Saw a minibus not far from the ground with "Adelphi van hire" on the side and 'United rentals' on the back.
I'm afraid Graham wanted victory against his old club so badly that he completely lost it. The decision to drop Molenaar for Daft Alfi I could understand, but dropping the currently prolific Jimmy for the hapless Wallace defied logical analysis. Indeed, the folly of this move was exposed in the first few minutes when the Plonker was put clear by a Bowyer through ball and he tamely scuffed it straight to Seaman.
The loss of Daft Alfi may indeed have upset our formation, but the inescapable fact is that Arsenal were simply far more competent at playing "football" (y'know, that passing and moving stuff) than we are.

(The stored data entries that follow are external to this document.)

(** * The sqlite3 driver for Go: connection, statement and cursor protocol

    A shallow embedding of the driver (package [sqlite3]) and the statements
    about it.  The SQLite library is an external collaborator: it is
    modelled as an arbitrary state machine ([Engine]) that answers each C
    call, and every driver function runs in a monad that threads the
    engine's state, records the C calls it makes together with their
    answers, and can panic the way the Go code can. *)

From Stdlib Require Import ZArith String List Lia.
From stdpp Require Import base decidable option list gmap strings.

Open Scope Z_scope.

(** ** Go and C data *)

(** A C pointer ([*C.sqlite3], [*C.sqlite3_stmt]); [nil] is the null
    pointer. *)
Definition Handle := Z.
Definition nil_handle : Handle := 0.

(** Go's [int] and C's [int] are both 32 bits wide here; [C_int] is the
    conversion [C.int(x)], which keeps the low 32 bits. *)
Definition C_int (x : Z) : Z := (x + 2 ^ 31) mod 2 ^ 32 - 2 ^ 31.

(** [os.Error] values.  [DriverError] and [SystemError] are the driver's two
    error types; [ForeignError] stands for an error produced by another
    package ([http], [strconv], [db]).  A nil [os.Error] is [None]. *)
Inductive Error :=
| DriverError (message : string)
| SystemError (basic extended : Z) (message : string)
| ForeignError (message : string).

(** One value of a [...] parameter list as [reflect] shows it: a string, or
    a value of any other type. *)
Inductive Value :=
| StringValue (s : string)
| OtherValue.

Our execution of the basics of modern football was often so inept that you have to wonder what the hell the first team does in training all week - probably run up and down big bloody hills with rucksacks full of breeze blocks. Our passing was at best haphazard, but far worse was our Stephen-Hawking-like movement. We simply seemed unaware, unable or unwilling to give the player in possession an easy option or two, leading to yet more aimless hoofs in the general direction of the Arsenal goal.
I'm afraid a team can only get so far on team spirit and running around the pitch like loons (as Leicester have found out). Over a full season quality (or, in our case, a desparate lack of it) will tell. I still think that we will be _very_ lucky to get a UEFA place, especially now that quite a few of our players seem to have had a collective dip in form. Unless we buck our ideas up sharply, Rustbelt Weds will have no trouble returning to the shitty part of Yorkshire with all three points on Saturday.
Picture this scene. The ball is drifting nowhere and Robert Molenaar whacks a clearance deliberately against Marc Overmars and into touch. Well, there was nothing else on.
All this in the name of Premier League entertainment. Just as it seemed as if the only beauty discernible at Highbury was the powder-pink sunset above the stadium, Overmars produced a rare moment of delight with a dynamic goal. One-nil to the Arsenal' The irony would not have been lost on George Graham.